[[ SOURCE RECORDS, beginning ]]
Example Downsample_forward_empty_axis :
  Downsample_forward (TT := ShapeTorch) (Downsample_init 64)
    (Some [2; 64; 0; 224; 128])
  = None.
Proof. reflexivity. Qed.

Example ResBlock_init_examples :
  (exists rb, ResBlock_init (TT := ShapeTorch) 64 (Some 128) = Ok rb
              /\ nin_shortcut rb = Some (Conv3d_new 64 128 1 1 0))
  /\ (exists msg, ResBlock_init (TT := ShapeTorch) 64 None = Raise (TypeError msg))
  /\ (exists msg, ResBlock_init (TT := ShapeTorch) 48 (Some 64)
                  = Raise (ValueError msg)).
Proof. repeat split; eexists; try split; reflexivity. Qed.

Example module_globals_examples :
  ns_lookup module_globals "Encoder" = Some None
  /\ ns_lookup module_globals "embed_dim" = None.
Proof. split; reflexivity. Qed.

(** ** Shape rules *)

Ltac div_lia := zify; Z.to_euclidean_division_equations; lia.

Lemma conv_out_same (n : nat) : 0 < n -> conv_out n 3 1 1 = Some n.
Proof.
  intros Hn. unfold conv_out.
  replace (n + 2 * 1 <? 3) with false by (symmetry; apply Nat.ltb_ge; lia).
  cbn [orb Nat.eqb]. f_equal. rewrite Nat.div_1_r. lia.
Qed.

Lemma conv_out_pointwise (n : nat) : 0 < n -> conv_out n 1 1 0 = Some n.
Proof.
  intros Hn. unfold conv_out.
  replace (n + 2 * 0 <? 1) with false by (symmetry; apply Nat.ltb_ge; lia).
  cbn [orb Nat.eqb]. f_equal. rewrite Nat.div_1_r. lia.
Qed.

Lemma conv_out_halve (m : nat) : 0 < m -> conv_out (0 + 2 * m + 1) 3 2 0 = Some m.
Proof.
  intros Hm. unfold conv_out.
  replace (0 + 2 * m + 1 + 2 * 0 <? 3) with false by (symmetry; apply Nat.ltb_ge; lia).
  cbn [orb Nat.eqb]. f_equal. div_lia.
Qed.

Lemma shape_conv3d_same (n c o d h w : nat) :
  0 < o -> 0 < d -> 0 < h -> 0 < w ->
  shape_conv3d (Some [n; c; d; h; w]) (Some [o; c; 3; 3; 3]) (Some [o]) 1 1
  = Some [n; o; d; h; w].
Proof.
  intros Ho Hd Hh Hw. unfold shape_conv3d.
  replace (o =? 0) with false by (symmetry; apply Nat.eqb_neq; lia).
  rewrite !Nat.eqb_refl, !conv_out_same by assumption. reflexivity.
Qed.

Lemma shape_conv3d_pointwise (n c o d h w : nat) :
  0 < o -> 0 < d -> 0 < h -> 0 < w ->
  shape_conv3d (Some [n; c; d; h; w]) (Some [o; c; 1; 1; 1]) (Some [o]) 1 0
  = Some [n; o; d; h; w].
Proof.
  intros Ho Hd Hh Hw. unfold shape_conv3d.
  replace (o =? 0) with false by (symmetry; apply Nat.eqb_neq; lia).
  rewrite !Nat.eqb_refl, !conv_out_pointwise by assumption. reflexivity.
Qed.

Lemma shape_downsample (n c d h w : nat) :
  0 < c -> 0 < d -> 0 < h -> 0 < w ->
  shape_conv3d (shape_pad (Some [n; c; 2 * d; 2 * h; 2 * w]) [0; 1; 0; 1; 0; 1])
    (Some [c; c; 3; 3; 3]) (Some [c]) 2 0
  = Some [n; c; d; h; w].
Proof.
  intros Hc Hd Hh Hw. unfold shape_pad. cbn [rev app pad_rev option_map].
  unfold shape_conv3d.
  replace (c =? 0) with false by (symmetry; apply Nat.eqb_neq; lia).
  rewrite !Nat.eqb_refl, !conv_out_halve by assumption. reflexivity.
Qed.

Lemma broadcast_rev_refl (l : list nat) : broadcast_rev l l = Some l.
Proof.
  induction l as [|a l IH]; [reflexivity|].
  cbn [broadcast_rev]. rewrite IH, Nat.eqb_refl. reflexivity.
Qed.

Lemma shape_broadcast_refl (s : shape) :
  shape_broadcast (Some s) (Some s) = Some s.
Proof.
  unfold shape_broadcast. rewrite broadcast_rev_refl. cbn [option_map].
  now rewrite rev_involutive.
Qed.

Lemma shape_group_norm_same (n c : nat) (rest : list nat) :
  c mod 32 = 0 -> (n * c) / 32 <> 1 ->
  shape_group_norm (Some (n :: c :: rest)) 32 (Some [c]) (Some [c])
  = Some (n :: c :: rest).
Proof.
  intros Hc Hn. unfold shape_group_norm. rewrite !Nat.eqb_refl, Hc.
  replace (n * c / 32 * numel rest =? 1) with false; [reflexivity|].
  symmetry. apply Nat.eqb_neq. intros H. apply Hn.
  now apply Nat.mul_eq_1 in H.
Qed.

Lemma shape_upsample (n c d h w : nat) :
  0 < c -> 0 < d -> 0 < h -> 0 < w ->
  shape_conv3d (shape_interpolate (Some [n; c; d; h; w]) 2)
    (Some [c; c; 3; 3; 3]) (Some [c]) 1 1
  = Some [n; c; d * 2; h * 2; w * 2].
Proof.
  intros Hc Hd Hh Hw. unfold shape_interpolate.
  apply shape_conv3d_same; lia.
Qed.


Section LayoutFacts.
Context `{TT : Torch}.

Lemma Encoder_init_layout :
  exists e, Encoder_init 1 64 3 [1; 2; 2; 2] 2 [256] [] = Ok e
            /\ enc_blocks e = encoder_layout.
Proof. eexists. split; reflexivity. Qed.

Lemma Decoder_init_layout :
  exists d, Decoder_init 64 3 1 [1; 2; 2; 2] 2 [256] [] = Ok d
            /\ dec_blocks d = decoder_layout.
Proof. eexists. split; reflexivity. Qed.

Lemma AutoencoderKL_init_layout (e : nat) (m : AutoencoderKL) :
  AutoencoderKL_init e = Ok m ->
  enc_blocks (encoder m) = encoder_layout
  /\ dec_blocks (decoder m) = decoder_layout
  /\ quant_conv_mu m = Conv3d_new 3 e 1 1 0
  /\ quant_conv_log_sigma m = Conv3d_new 3 e 1 1 0
  /\ post_quant_conv m = Conv3d_new e 3 1 1 0.
Proof.
  intros H. cbv in H. injection H as <-. repeat split.
Qed.

End LayoutFacts.

(** Shapes through the blocks *)

Lemma Conv3d_forward_same (n c o d h w : nat) :
  0 < o -> 0 < d -> 0 < h -> 0 < w ->
  Conv3d_forward (TT := ShapeTorch) (Conv3d_new c o 3 1 1) (Some [n; c; d; h; w])
  = Some [n; o; d; h; w].
Proof. intros. now apply shape_conv3d_same. Qed.

Lemma Conv3d_forward_pointwise (n c o d h w : nat) :
  0 < o -> 0 < d -> 0 < h -> 0 < w ->
  Conv3d_forward (TT := ShapeTorch) (Conv3d_new c o 1 1 0) (Some [n; c; d; h; w])
  = Some [n; o; d; h; w].
Proof. intros. now apply shape_conv3d_pointwise. Qed.

Lemma GroupNorm_forward_same (n c : nat) (rest : list nat) :
  c mod 32 = 0 -> (n * c) / 32 <> 1 ->
  GroupNorm_forward (TT := ShapeTorch) (GroupNorm_make 32 c) (Some (n :: c :: rest))
  = Some (n :: c :: rest).
Proof. intros. now apply shape_group_norm_same. Qed.

Lemma Downsample_forward_halves (n c d h w : nat) :
  0 < c -> 0 < d -> 0 < h -> 0 < w ->
  Downsample_forward (TT := ShapeTorch) (Downsample_init c)
    (Some [n; c; 2 * d; 2 * h; 2 * w])
  = Some [n; c; d; h; w].
Proof. intros. now apply shape_downsample. Qed.

Lemma Upsample_forward_doubles (n c d h w : nat) :
  0 < c -> 0 < d -> 0 < h -> 0 < w ->
  Upsample_forward (TT := ShapeTorch) (Upsample_init c) (Some [n; c; d; h; w])
  = Some [n; c; d * 2; h * 2; w * 2].
Proof. intros. now apply shape_upsample. Qed.

Lemma ResBlock_forward_shape (n i o d h w : nat) :
  i mod 32 = 0 -> o mod 32 = 0 -> 0 < o ->
  (n * i) / 32 <> 1 -> (n * o) / 32 <> 1 ->
  0 < d -> 0 < h -> 0 < w ->
  ResBlock_forward (TT := ShapeTorch) (ResBlock_make i o) (Some [n; i; d; h; w])
  = Ok (Some [n; o; d; h; w]).
Proof.
  intros Hi Ho Hpo Hni Hno Hd Hh Hw. unfold ResBlock_forward.
  cbn [norm1 norm2 conv1 conv2 rb_in_channels rb_out_channels ResBlock_make silu
       ShapeTorch].
  rewrite GroupNorm_forward_same, Conv3d_forward_same by assumption.
  rewrite GroupNorm_forward_same, Conv3d_forward_same by assumption.
  unfold getattr_nin_shortcut. cbn [nin_shortcut ResBlock_make].
  destruct (i =? o) eqn:E; cbn [negb bind].
  - apply Nat.eqb_eq in E. subst o. cbn [add]. now rewrite shape_broadcast_refl.
  - rewrite Conv3d_forward_pointwise by assumption. cbn [add].
    now rewrite shape_broadcast_refl.
Qed.

Ltac shape_side := first [reflexivity | assumption | lia | div_lia].

Ltac step_block :=
  cbn [blocks_forward Block_forward];
  first
    [ rewrite ResBlock_forward_shape by shape_side
    | rewrite Conv3d_forward_same by shape_side
    | rewrite Downsample_forward_halves by shape_side
    | rewrite Upsample_forward_doubles by shape_side
    | rewrite GroupNorm_forward_same by shape_side ];
  cbn [bind].

Lemma encoder_layout_shape (n d h w : nat) :
  0 < d -> 0 < h -> 0 < w ->
  blocks_forward (TT := ShapeTorch) encoder_layout
    (Some [n; 1; 2 * (2 * (2 * d)); 2 * (2 * (2 * h)); 2 * (2 * (2 * w))])
  = Ok (Some [n; 3; d; h; w]).
Proof.
  intros Hd Hh Hw. unfold encoder_layout.
  do 14 step_block. reflexivity.
Qed.

Lemma decoder_layout_shape (n d h w : nat) :
  0 < d -> 0 < h -> 0 < w ->
  blocks_forward (TT := ShapeTorch) decoder_layout (Some [n; 3; d; h; w])
  = Ok (Some [n; 1; d * 2 * 2 * 2; h * 2 * 2 * 2; w * 2 * 2 * 2]).
Proof.
  intros Hd Hh Hw. unfold decoder_layout.
  do 14 step_block. reflexivity.
Qed.

(** Forward passes of well-formed modules never raise *)

Section Totality.
Context `{TT : Torch}.

Lemma ResBlock_make_wf (i o : nat) : ResBlock_wf (ResBlock_make i o) = true.
Proof.
  unfold ResBlock_wf, ResBlock_make; cbn. destruct (i =? o); reflexivity.
Qed.

Lemma ResBlock_init_make (i : nat) (o : option nat) (rb : ResBlock) :
  ResBlock_init i o = Ok rb ->
  exists oc, o = Some oc /\ i mod 32 = 0 /\ oc mod 32 = 0 /\ rb = ResBlock_make i oc.
Proof.
  unfold ResBlock_init, Normalize, GroupNorm_new. intros H.
  destruct (i mod 32 =? 0) eqn:Ei; cbn [negb bind] in H; [|discriminate].
  destruct o as [oc|]; cbn [int_arg bind] in H; [|discriminate].
  destruct (oc mod 32 =? 0) eqn:Eo; cbn [negb bind] in H; [|discriminate].
  injection H as <-. exists oc.
  apply Nat.eqb_eq in Ei, Eo. repeat split; assumption.
Qed.

Lemma ResBlock_forward_total (rb : ResBlock) (x : tensor) :
  ResBlock_wf rb = true -> exists y, ResBlock_forward rb x = Ok y.
Proof.
  unfold ResBlock_wf, ResBlock_forward, getattr_nin_shortcut. intros H.
  destruct (rb_in_channels rb =? rb_out_channels rb); cbn [negb bind].
  - eexists; reflexivity.
  - cbn [orb] in H. destruct (nin_shortcut rb); [|discriminate].
    cbn [bind]. eexists; reflexivity.
Qed.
[[ SOURCE RECORDS, end ]]
■ **EXERCISE PROMPT**: Would you please write out, exactly and with no other lines, the stretch of the listing above from the line containing "induction l as [|a l IH]; [reflexivity|]." through the line containing "Lemma Conv3d_forward_pointwise (n"?

■ **REPLY TO THE EXERCISE**:
  induction l as [|a l IH]; [reflexivity|].
  cbn [broadcast_rev]. rewrite IH, Nat.eqb_refl. reflexivity.
Qed.

Lemma shape_broadcast_refl (s : shape) :
  shape_broadcast (Some s) (Some s) = Some s.
Proof.
  unfold shape_broadcast. rewrite broadcast_rev_refl. cbn [option_map].
  now rewrite rev_involutive.
Qed.

Lemma shape_group_norm_same (n c : nat) (rest : list nat) :
  c mod 32 = 0 -> (n * c) / 32 <> 1 ->
  shape_group_norm (Some (n :: c :: rest)) 32 (Some [c]) (Some [c])
  = Some (n :: c :: rest).
Proof.
  intros Hc Hn. unfold shape_group_norm. rewrite !Nat.eqb_refl, Hc.
  replace (n * c / 32 * numel rest =? 1) with false; [reflexivity|].
  symmetry. apply Nat.eqb_neq. intros H. apply Hn.
  now apply Nat.mul_eq_1 in H.
Qed.

Lemma shape_upsample (n c d h w : nat) :
  0 < c -> 0 < d -> 0 < h -> 0 < w ->
  shape_conv3d (shape_interpolate (Some [n; c; d; h; w]) 2)
    (Some [c; c; 3; 3; 3]) (Some [c]) 1 1
  = Some [n; c; d * 2; h * 2; w * 2].
Proof.
  intros Hc Hd Hh Hw. unfold shape_interpolate.
  apply shape_conv3d_same; lia.
Qed.


Section LayoutFacts.
Context `{TT : Torch}.

Lemma Encoder_init_layout :
  exists e, Encoder_init 1 64 3 [1; 2; 2; 2] 2 [256] [] = Ok e
            /\ enc_blocks e = encoder_layout.
Proof. eexists. split; reflexivity. Qed.

Lemma Decoder_init_layout :
  exists d, Decoder_init 64 3 1 [1; 2; 2; 2] 2 [256] [] = Ok d
            /\ dec_blocks d = decoder_layout.
Proof. eexists. split; reflexivity. Qed.

Lemma AutoencoderKL_init_layout (e : nat) (m : AutoencoderKL) :
  AutoencoderKL_init e = Ok m ->
  enc_blocks (encoder m) = encoder_layout
  /\ dec_blocks (decoder m) = decoder_layout
  /\ quant_conv_mu m = Conv3d_new 3 e 1 1 0
  /\ quant_conv_log_sigma m = Conv3d_new 3 e 1 1 0
  /\ post_quant_conv m = Conv3d_new e 3 1 1 0.
Proof.
  intros H. cbv in H. injection H as <-. repeat split.
Qed.

End LayoutFacts.

(** Shapes through the blocks *)

Lemma Conv3d_forward_same (n c o d h w : nat) :
  0 < o -> 0 < d -> 0 < h -> 0 < w ->
  Conv3d_forward (TT := ShapeTorch) (Conv3d_new c o 3 1 1) (Some [n; c; d; h; w])
  = Some [n; o; d; h; w].
Proof. intros. now apply shape_conv3d_same. Qed.

Lemma Conv3d_forward_pointwise (n c o d h w : nat) :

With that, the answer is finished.